##### INFORMATION PROVIDED #####

(** * Bifrost: k-mer hash tables, unitig index, mutation kernel and colour sets

    A shallow embedding of [KmerHashTable.h], of the unitig mapper
    ([UnitigMapper::find], [empty], [mapRead], [addUnitig],
    [deleteUnitig], [swapUnitigs], [splitAllUnitigs], [checkJoin],
    [removeUnitigs], [writeGFA]) and of [ColoredCDBG.tcc] ([clear],
    [build], [mapColors], [write], [initColorSets], [buildColorSets]),
    with the properties the specification states about them and further
    properties of the code. *)

From Stdlib Require Import ZArith Lia List Bool.
From Stdlib Require String Ascii.
From stdpp Require Import base option list.
Import ListNotations.
Local Open Scope Z_scope.

(** ** Machine integers *)

(** [size_t] and [uint64_t] values are integers in [0, 2^64); arithmetic
    wraps around. *)
Definition wrap64 (z : Z) : Z := z mod 2 ^ 64.

(** ** Open-addressing hash tables ([KmerHashTable.h])

    [KmerHashTable] and [MinimizerHashTable] are the same code over two
    key types; the embedding is generic in the key type [K]. *)

Module HT.

(** What a table is instantiated with: the key type with its equality,
  the hash functor [hasher] (64-bit result), and the two sentinel
  pairs [empty_val] and [deleted] that the constructor sets up with
  [set_empty] and [set_deleted]. *)
Class TableOps (K T : Type) := {
key_eq :: EqDecision K;
hasher : K -> Z;
empty_val : K * T;
deleted : K * T
}.

Section OpenAddressing.
Context {K T : Type} `{TableOps K T}.

Record HashTable := mkHT {
  table : list (K * T);
  size_ : Z;
  pop : Z;
  num_empty : Z
}.

Definition key_eqb (a b : K) : bool := bool_decide (a = b).

(** [rndup]: next power of two, on 64 bits. *)
Definition rndup (v : Z) : Z :=
  let v := wrap64 (v - 1) in
  let v := Z.lor v (Z.shiftr v 1) in
  let v := Z.lor v (Z.shiftr v 2) in
  let v := Z.lor v (Z.shiftr v 4) in
  let v := Z.lor v (Z.shiftr v 8) in
  let v := Z.lor v (Z.shiftr v 16) in
  let v := Z.lor v (Z.shiftr v 32) in
  wrap64 (v + 1).

(** [clear] then [init_table]. *)
Definition clear (t : HashTable) : HashTable :=
  {| table := replicate (length (table t)) empty_val;
     size_ := size_ t; pop := 0; num_empty := size_ t |}.

Definition init_table (sz : Z) : HashTable :=
  let n := rndup sz in
  clear {| table := replicate (Z.to_nat n) empty_val;
           size_ := n; pop := 0; num_empty := 0 |}.

(** [size()] and [empty()]. *)
Definition size (t : HashTable) : Z := pop t.
Definition empty (t : HashTable) : bool := pop t =? 0.

(** An iterator is its slot index [h]; [end()] carries [h = size_]. *)
Definition it_end (t : HashTable) : Z := size_ t.

(** [h = (h+1 != size_ ? h+1 : 0)] *)
Definition next_slot (t : HashTable) (h : Z) : Z :=
  if wrap64 (h + 1) =? size_ t then 0 else wrap64 (h + 1).

(** [hasher(key) & (size_-1)] *)
Definition start_slot (t : HashTable) (key : K) : Z :=
  Z.land (wrap64 (hasher key)) (wrap64 (size_ t - 1)).

(** [find(const Kmer& key)]: the loop leaves through one of its three
    [return]s within [size_] rounds; reading outside the array is
    undefined ([None]). *)
Fixpoint find_loop (fuel : nat) (t : HashTable) (key : K) (h end_h : Z)
  : option Z :=
  match fuel with
  | O => None
  | S fuel' =>
      match table t !! Z.to_nat h with
      | None => None
      | Some (k, _) =>
          if key_eqb k empty_val.1 then Some (it_end t)
          else if key_eqb k key then Some h
          else if h =? end_h then Some (it_end t)
          else find_loop fuel' t key (next_slot t h) end_h
      end
  end.

Definition find (t : HashTable) (key : K) : option Z :=
  let h := start_slot t key in
  let end_h := if h =? 0 then wrap64 (size_ t - 1) else h - 1 in
  find_loop (length (table t)) t key h end_h.

(** [find(const size_t h)] *)
Definition find_h (t : HashTable) (h : Z) : Z :=
  match table t !! Z.to_nat h with
  | Some (k, _) =>
      if (h <? size_ t) && negb (key_eqb k empty_val.1)
         && negb (key_eqb k deleted.1)
      then h else it_end t
  | None => it_end t
  end.

(** [operator++] of the iterator: the next slot holding a live key. *)
Fixpoint skip_dead (slots : list (K * T)) (h : Z) : Z :=
  match slots with
  | [] => h
  | (k, _) :: rest =>
      if negb (key_eqb k empty_val.1) && negb (key_eqb k deleted.1)
      then h else skip_dead rest (h + 1)
  end.

Definition it_next (t : HashTable) (h : Z) : Z :=
  if h =? size_ t then h
  else skip_dead (drop (Z.to_nat (h + 1)) (table t)) (h + 1).

(** [begin()]: [find_first]. *)
Definition it_begin (t : HashTable) : Z :=
  match table t with
  | [] => 0
  | (k, _) :: _ =>
      if key_eqb k empty_val.1 || key_eqb k deleted.1
      then it_next t 0 else 0
  end.

(** [erase(const_iterator pos)] *)
Definition erase_it (t : HashTable) (pos : Z) : HashTable * Z :=
  if pos =? it_end t then (t, it_end t)
  else
    let t' := {| table := <[Z.to_nat pos := deleted]> (table t);
                 size_ := size_ t;
                 pop := wrap64 (pop t - 1);
                 num_empty := num_empty t |} in
    (t', it_next t' pos).

(** [erase(const size_t h)] *)
Definition erase_h (t : HashTable) (h : Z) : HashTable * Z :=
  if h >=? size_ t then (t, it_end t)
  else
    let t' := {| table := <[Z.to_nat h := deleted]> (table t);
                 size_ := size_ t;
                 pop := wrap64 (pop t - 1);
                 num_empty := num_empty t |} in
    (t', it_next t' h).

(** [erase(const Kmer& km)] *)
Definition erase_key (t : HashTable) (km : K) : option (HashTable * Z) :=
  match find t km with
  | None => None
  | Some pos =>
      let oldpop := pop t in
      let t' := if pos =? it_end t then t else fst (erase_it t pos) in
      Some (t', wrap64 (oldpop - pop t'))
  end.

(** The probing loop of [insert].  It has no exit besides an empty slot
    or the key itself: after [size_] rounds without either it revisits
    the same slots for ever ([None]).  [h_tmp] is uninitialised until
    [is_deleted] is set. *)
Fixpoint insert_loop (fuel : nat) (t : HashTable) (val : K * T)
    (h : Z) (is_deleted : bool) (h_tmp : Z)
  : option (HashTable * Z * bool) :=
  match fuel with
  | O => None
  | S fuel' =>
      match table t !! Z.to_nat h with
      | None => None
      | Some (k, _) =>
          if key_eqb k empty_val.1 then
            let h' := if is_deleted then h_tmp else h in
            Some ({| table := <[Z.to_nat h' := val]> (table t);
                     size_ := size_ t;
                     pop := wrap64 (pop t + 1);
                     num_empty := if is_deleted then num_empty t
                                  else wrap64 (num_empty t - 1) |},
                  h', true)
          else if key_eqb k val.1 then Some (t, h, false)
          else if negb is_deleted && key_eqb k deleted.1
          then insert_loop fuel' t val (next_slot t h) true h
          else insert_loop fuel' t val (next_slot t h) is_deleted h_tmp
      end
  end.

Definition insert_probe (t : HashTable) (val : K * T)
  : option (HashTable * Z * bool) :=
  insert_loop (length (table t)) t val (start_slot t val.1) false 0.

(** [new value_type[n]]: a slot takes at least 16 bytes, so beyond
    [2^60] slots the allocation throws [std::bad_alloc] ([None]). *)
Definition alloc_limit : Z := 2 ^ 60.

(** [reserve(sz)], with the [insert] it calls passed as [ins]. *)
Definition reserve_with (ins : HashTable -> K * T -> option (HashTable * Z * bool))
    (t : HashTable) (sz : Z) : option HashTable :=
  if sz <=? size_ t then Some t
  else
    let n := rndup sz in
    if n >? alloc_limit then None
    else
    let fresh := {| table := replicate (Z.to_nat n) empty_val;
                    size_ := n; pop := 0; num_empty := n |} in
    fold_left
      (fun acc slot =>
         match acc with
         | None => None
         | Some t' =>
             if negb (key_eqb slot.1 empty_val.1)
                && negb (key_eqb slot.1 deleted.1)
             then match ins t' slot with
                  | Some (t'', _, _) => Some t''
                  | None => None
                  end
             else Some t'
         end)
      (table t) (Some fresh).

(** The resize step at the head of [insert]. *)
Definition grow_with (ins : HashTable -> K * T -> option (HashTable * Z * bool))
    (t : HashTable) : option HashTable :=
  if wrap64 (5 * num_empty t) <? size_ t
  then reserve_with ins t (wrap64 (2 * size_ t))
  else Some t.

(** [insert] and [reserve] call each other; [d] bounds the nesting. *)
Fixpoint insert_d (d : nat) (t : HashTable) (val : K * T)
  : option (HashTable * Z * bool) :=
  match d with
  | O => None
  | S d' =>
      match grow_with (insert_d d') t with
      | None => None
      | Some t1 => insert_probe t1 val
      end
  end.

(** Every nested [reserve] at least doubles a capacity below [2^64],
    so the nesting is never deeper than 65. *)
Definition insert (t : HashTable) (val : K * T)
  : option (HashTable * Z * bool) := insert_d 66 t val.

Definition grow (t : HashTable) : option HashTable :=
  grow_with (insert_d 65) t.

Definition reserve (t : HashTable) (sz : Z) : option HashTable :=
  reserve_with insert t sz.

End OpenAddressing.

Arguments HashTable : clear implicits.

End HT.

(** *** Specification-side notions for the tables *)

Module HTSpec.
Import HT.
Section ProbePath.
Context {K T : Type} `{TableOps K T}.

(** The slots a probe visits, in order: [n] slots from [h] on. *)
Fixpoint path (t : HashTable K T) (h : Z) (n : nat) : list Z :=
  match n with
  | O => []
  | S n' => h :: path t (next_slot t h) n'
  end.

(** The probe path of a key: one full circuit from its start slot. *)
Definition probe_path (t : HashTable K T) (key : K) : list Z :=
  path t (start_slot t key) (length (table t)).

Definition slot_key (t : HashTable K T) (h : Z) : option K :=
  fst <$> table t !! Z.to_nat h.

Definition holds (t : HashTable K T) (key : K) (h : Z) : bool :=
  match slot_key t h with
  | Some k => key_eqb k key
  | None => false
  end.
(** [kvm_free_l1_shadow]: the children, then the root itself, then the
    entry on the list of the virtual CPU. *)
Definition kvm_free_l1_shadow (vcpu : kvm_vcpu) (shadow : kvm_shadow_pgtable)
  : outcome kvm_vcpu :=
  vcpu ← free_l1_shadow_children vcpu (pgd shadow);
  let vcpu := set_pgds (delete (pgd shadow) (pgds vcpu)) vcpu in
  Ret (set_shadow_pgtable_list
         (filter (fun s => pgd s ≠ pgd shadow) (shadow_pgtable_list vcpu)) vcpu).

(** [alloc_l2_shadow]: an error pointer or the base of a 1 KiB table. *)
Definition alloc_l2_shadow (vcpu : kvm_vcpu)
  : outcome ((Z + l2_ptr) * kvm_vcpu) :=
  let fresh :=
    match l2_unused_pt vcpu with
    | Some p => Some (p, vcpu)
    | None =>
        match get_free_page vcpu with
        | None => None
        | Some pfn =>
            Some ((pfn, 0),
                  set_pages
                    (<[pfn := Page 0 (replicate (Z.to_nat (PAGE_SIZE / 4)) 0)]>
                       (pages vcpu)) vcpu)
        end
    end in
  match fresh with
  | None => Ret (inl (- ENOMEM), vcpu)
  | Some (l2_base, vcpu) =>
      let next : l2_ptr := (l2_base.1, l2_base.2 + L2_TABLE_SIZE / 4) in
      let vcpu :=
        set_l2_unused_pt
          (if (next.2 * 4) mod PAGE_SIZE =? 0 then None else Some next) vcpu in
      match pages vcpu !! l2_base.1 with
      | None => Wild
      | Some pg =>
          Ret (inr l2_base,
               set_pages
                 (<[l2_base.1 := Page (page_private pg + 1) (page_words pg)]>
                    (pages vcpu)) vcpu)
      end
  end.

Definition dom_to_ap (vcpu : kvm_vcpu) (domain ap apx : Z) : Z * Z :=
  if VCPU_DOMAIN_VAL vcpu domain =? DOMAIN_NOACCESS then (0, 0)
  else if VCPU_DOMAIN_VAL vcpu domain =? DOMAIN_MANAGER then (0xff, 0)
  else (ap, apx).

(** [get_l2_base]: the result and the pointer it stores on success. *)
Definition get_l2_base (l1_entry : Z) : Z * option l2_ptr :=
  let l2_pfn := Z.shiftr l1_entry PAGE_SHIFT in
  if negb (pfn_valid l2_pfn) then (- EFAULT, None)
  else (0, Some (l2_pfn, Z.shiftr (Z.land l1_entry 0xc00) 2)).

(** [kvm_host_vector_base] of asm/kvm_arm.h. *)
Definition kvm_host_vector_base (vcpu : kvm_vcpu) : Z :=
  if host_vectors_high vcpu =? 0 then EXCEPTION_VECTOR_LOW
  else EXCEPTION_VECTOR_HIGH.

(** Modelled from the spec: the macro [VCPU_HOST_EXCP_BASE] is defined in
    the absent [asm/kvm_mmu.h]; it is the current exception-vector base of
    the host, which [kvm_host_vector_base] computes. *)
Definition VCPU_HOST_EXCP_BASE (vcpu : kvm_vcpu) : Z := kvm_host_vector_base vcpu.

(** The domain and access permissions [__map_gva_to_pfn] settles on before
    it touches the tables: the part up to the label [skip_domain_check]. *)
Definition special_domain_check (vcpu : kvm_vcpu) (gva domain ap apx : Z)
  : Z * Z * Z :=
  let l1_index := Z.shiftr gva 20 in
  if domain =? KVM_SPECIAL_DOMAIN then (domain, ap, apx)
  else if l1_index =? Z.shiftr SHARED_PAGE_BASE 20 then
    let '(ap, apx) := dom_to_ap vcpu domain ap apx in
    (KVM_SPECIAL_DOMAIN, ap, apx)
  else if l1_index =? Z.shiftr (VCPU_HOST_EXCP_BASE vcpu) 20 then
    let '(ap, apx) := dom_to_ap vcpu domain ap apx in
    (KVM_SPECIAL_DOMAIN, ap, apx)
  else (domain, ap, apx).

(** The second-level descriptor [__map_gva_to_pfn] builds (VMSAv6). *)
Definition l2_descriptor (pfn xn ap apx nG : Z) : Z :=
  let e := Z.lor (u32 (Z.shiftl pfn PAGE_SHIFT)) L2_XP_TYPE_EXT_SMALL in
  let e := Z.lor e (Z.land xn 0x1) in
  let e := Z.lor e 0xc in
  let e := Z.land e (Z.lnot 0x00000ff0) in
  let e := Z.lor e (Z.shiftl (Z.land ap 0x3) 4) in
  let e := Z.lor e (Z.shiftl (Z.land apx 0x1) 9) in
  Z.lor e (Z.shiftl nG 11).

Definition __map_gva_to_pfn (vcpu : kvm_vcpu) (pgd gva pfn domain ap apx xn : Z)
  : outcome (Z * kvm_vcpu) :=
  let l1_index := Z.shiftr gva 20 in
  let nG :=
    if (Z.land gva PAGE_MASK =? SHARED_PAGE_BASE) || (TASK_SIZE <? gva)
    then 0 else 1 in
  let '(domain, ap, apx) := special_domain_check vcpu gva domain ap apx in
  l1_pte ← read_l1 vcpu pgd l1_index;
  '(ret, l2_base, vcpu) ←
    match Z.land l1_pte L1_TYPE_MASK with
    | 0 =>
        '(r, vcpu) ← alloc_l2_shadow vcpu;
        match r with
        | inl err => Ret (err, None, vcpu)
        | inr l2_base =>
            let e := u32 (Z.shiftl l2_base.1 PAGE_SHIFT) in
            let e := Z.lor e (Z.land (l2_base.2 * 4) (PAGE_SIZE - 1)) in
            let e := Z.lor (Z.land e L1_COARSE_MASK) L1_TYPE_COARSE in
            let e := Z.lor e (Z.shiftl (Z.land domain 0xf) L1_DOMAIN_SHIFT) in
            vcpu ← write_l1 vcpu pgd l1_index e;
            Ret (0, Some l2_base, vcpu)
        end
    | 1 =>
        let e := Z.land l1_pte (Z.lnot L1_DOMAIN_MASK) in
        let e := Z.lor e (Z.shiftl (Z.land domain 0xf) L1_DOMAIN_SHIFT) in
        vcpu ← write_l1 vcpu pgd l1_index e;
        let '(ret, l2_base) := get_l2_base e in
        Ret (ret, l2_base, vcpu)
    | _ => Ret (- EFAULT, None, vcpu)
    end;
  match l2_base with
  | None => Ret (ret, vcpu)
  | Some l2_base =>
      let l2_pte : l2_ptr :=
        (l2_base.1, l2_base.2 + Z.land (Z.shiftr gva 12) 0xff) in
      vcpu ← write_l2 vcpu l2_pte (l2_descriptor pfn xn ap apx nG);
      Ret (0, vcpu)
  end.

Definition map_gva_to_pfn (vcpu : kvm_vcpu)
    (pgd gva pfn domain priv_ap user_ap exec : Z) : outcome (Z * kvm_vcpu) :=
  if (priv_ap =? KVM_AP_NONE) && negb (user_ap =? KVM_AP_NONE)
  then Ret (- EINVAL, vcpu)
  else if (if kvm_mmu_xp vcpu
           then (priv_ap =? KVM_AP_RDONLY) && (user_ap =? KVM_AP_RDWRITE)
           else priv_ap =? KVM_AP_RDONLY)
  then Ret (- EINVAL, vcpu)
  else
    let '(calc_ap, apx) := calc_aps priv_ap user_ap in
    let ap := fold_left (fun ap i => u8 (Z.lor ap (Z.shiftl calc_ap (i * 2))))
                (upto 4) 0 in
    __map_gva_to_pfn vcpu pgd gva pfn domain ap apx exec.

Definition unmap_gva_section (vcpu : kvm_vcpu) (pgd gva : Z)
  : outcome (Z * kvm_vcpu) :=
  l1_pte ← read_l1 vcpu pgd (Z.shiftr gva 20);
  match Z.land l1_pte L1_TYPE_MASK with
  | 0 => Ret (0, vcpu)
  | 1 =>
      vcpu ← free_l2_shadow vcpu l1_pte gva;
      vcpu ← write_l1 vcpu pgd (Z.shiftr gva 20) 0;
      Ret (0, vcpu)
  | _ => Ret (- EFAULT, vcpu)
  end.

Definition unmap_gva (vcpu : kvm_vcpu) (pgd gva : Z) : outcome (Z * kvm_vcpu) :=
  l1_pte ← read_l1 vcpu pgd (Z.shiftr gva 20);
  match Z.land l1_pte L1_TYPE_MASK with
  | 0 => Ret (0, vcpu)
  | 1 =>
      match get_l2_base l1_pte with
      | (ret, None) => Ret (ret, vcpu)
      | (_, Some l2_base) =>
          let l2_pte : l2_ptr :=
            (l2_base.1, l2_base.2 + Z.land (Z.shiftr gva 12) 0xff) in
          vcpu ← write_l2 vcpu l2_pte 0;
          Ret (0, vcpu)
      end
  | _ => Ret (- EFAULT, vcpu)
  end.

Definition kvm_switch_host_vectors (vcpu : kvm_vcpu) (high : Z)
  : outcome (Z * kvm_vcpu) :=
  if high =? host_vectors_high vcpu then Ret (0, vcpu)
  else
    '(ret, exception_base, vcpu) ←
      (if negb (high =? 0) then
         '(ret, vcpu) ← unmap_gva_section vcpu (shadow_pgtable vcpu)
                          EXCEPTION_VECTOR_LOW;
         if negb (ret =? 0) then Ret (ret, 0, vcpu)
         else Ret (0, EXCEPTION_VECTOR_HIGH, set_host_vectors_high 1 vcpu)
       else
         '(ret, vcpu) ← unmap_gva vcpu (shadow_pgtable vcpu)
                          EXCEPTION_VECTOR_HIGH;
         if negb (ret =? 0) then Ret (ret, 0, vcpu)
         else Ret (0, EXCEPTION_VECTOR_LOW, set_host_vectors_high 0 vcpu));
    if negb (ret =? 0) then Ret (ret, vcpu)
    else
      map_gva_to_pfn vcpu (shadow_pgtable vcpu) exception_base
        (guest_vectors vcpu) KVM_SPECIAL_DOMAIN KVM_AP_RDWRITE KVM_AP_NONE
        KVM_MEM_EXEC.

(** ** Fault injection *)

Definition kvm_generate_mmu_fault (vcpu : kvm_vcpu) (fault_addr source domain : Z)
  : kvm_vcpu :=
  if guest_exception vcpu =? ARM_EXCEPTION_PREF_ABORT then
    let vcpu := set_c5_IFSR 0 vcpu in
    let vcpu := set_c5_IFSR (Z.lor (c5_IFSR vcpu) (Z.land source FSR_TYPE_MASK)) vcpu in
    let vcpu := set_c5_IFSR
                  (Z.lor (c5_IFSR vcpu) (Z.shiftl (Z.land domain 0xf) 4)) vcpu in
    set_exception_pending (Z.lor (exception_pending vcpu) EXCEPTION_PREFETCH) vcpu
  else
    let vcpu := set_c6_FAR fault_addr vcpu in
    let vcpu := set_c5_DFSR 0 vcpu in
    let vcpu := set_c5_DFSR (Z.lor (c5_DFSR vcpu) (Z.land source FSR_TYPE_MASK)) vcpu in
    let vcpu := set_c5_DFSR
                  (Z.lor (c5_DFSR vcpu) (Z.shiftl (Z.land domain 0xf) 4)) vcpu in
    let vcpu := set_c5_DFSR source vcpu in
    set_exception_pending (Z.lor (exception_pending vcpu) EXCEPTION_DATA) vcpu.

End Shadow.

(** ** Counting second-level tables in use

    What a first-level word says about the frame it points into. *)
Definition l1_is_coarse (e : Z) : bool := Z.land e L1_TYPE_MASK =? L1_TYPE_COARSE.
Definition l1_frame (e : Z) : Z := Z.shiftr e PAGE_SHIFT.
Definition l1_slot (e : Z) : Z := Z.shiftr (Z.land e 0xc00) 10.

Definition coarse_to (p e : Z) : bool := l1_is_coarse e && (l1_frame e =? p).
Definition coarse_to_slot (p s e : Z) : bool := coarse_to p e && (l1_slot e =? s).

Definition b2z (b : bool) : Z := if b then 1 else 0.

Fixpoint count_l1 (f : Z -> bool) (t : list Z) : Z :=
  match t with
  | [] => 0
  | e :: t => b2z (f e) + count_l1 f t
  end.

(** The number of first-level entries, over all roots, that satisfy [f]. *)
Definition refs_of (f : Z -> bool) (roots : gmap Z (list Z)) : Z :=
  map_fold (fun _ t acc => count_l1 f t + acc) 0 roots.

(** Slot [s] (0 to 3) of frame [p] is in use when a Coarse first-level
    entry of some root points at it. *)
Definition slot_in_use (vcpu : kvm_vcpu) (p s : Z) : bool :=
  0 <? refs_of (coarse_to_slot p s) (pgds vcpu).

Definition live_subtables (vcpu : kvm_vcpu) (p : Z) : Z :=
  count_l1 (slot_in_use vcpu p) [0; 1; 2; 3].

(** Slot [s] of a frame is populated when one of its 256 words is not a
    Fault descriptor. *)
Definition slot_populated (pg : page) (s : Z) : bool :=
  existsb (fun e => negb (Z.land e L2_TYPE_MASK =? L2_TYPE_FAULT))
    (take 256 (drop (Z.to_nat (s * 256)) (page_words pg))).

Definition populated_subtables (pg : page) : Z :=
  count_l1 (slot_populated pg) [0; 1; 2; 3].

#####

• [YOUR GOAL]:
Search the listing above for the lines with "(** The resize" and "Definition reserve (t", then output those lines and all lines between them exactly.

• [EXERCISE SOLUTION]:
(** The resize step at the head of [insert]. *)
Definition grow_with (ins : HashTable -> K * T -> option (HashTable * Z * bool))
    (t : HashTable) : option HashTable :=
  if wrap64 (5 * num_empty t) <? size_ t
  then reserve_with ins t (wrap64 (2 * size_ t))
  else Some t.

(** [insert] and [reserve] call each other; [d] bounds the nesting. *)
Fixpoint insert_d (d : nat) (t : HashTable) (val : K * T)
  : option (HashTable * Z * bool) :=
  match d with
  | O => None
  | S d' =>
      match grow_with (insert_d d') t with
      | None => None
      | Some t1 => insert_probe t1 val
      end
  end.

(** Every nested [reserve] at least doubles a capacity below [2^64],
    so the nesting is never deeper than 65. *)
Definition insert (t : HashTable) (val : K * T)
  : option (HashTable * Z * bool) := insert_d 66 t val.

Definition grow (t : HashTable) : option HashTable :=
  grow_with (insert_d 65) t.

Definition reserve (t : HashTable) (sz : Z) : option HashTable :=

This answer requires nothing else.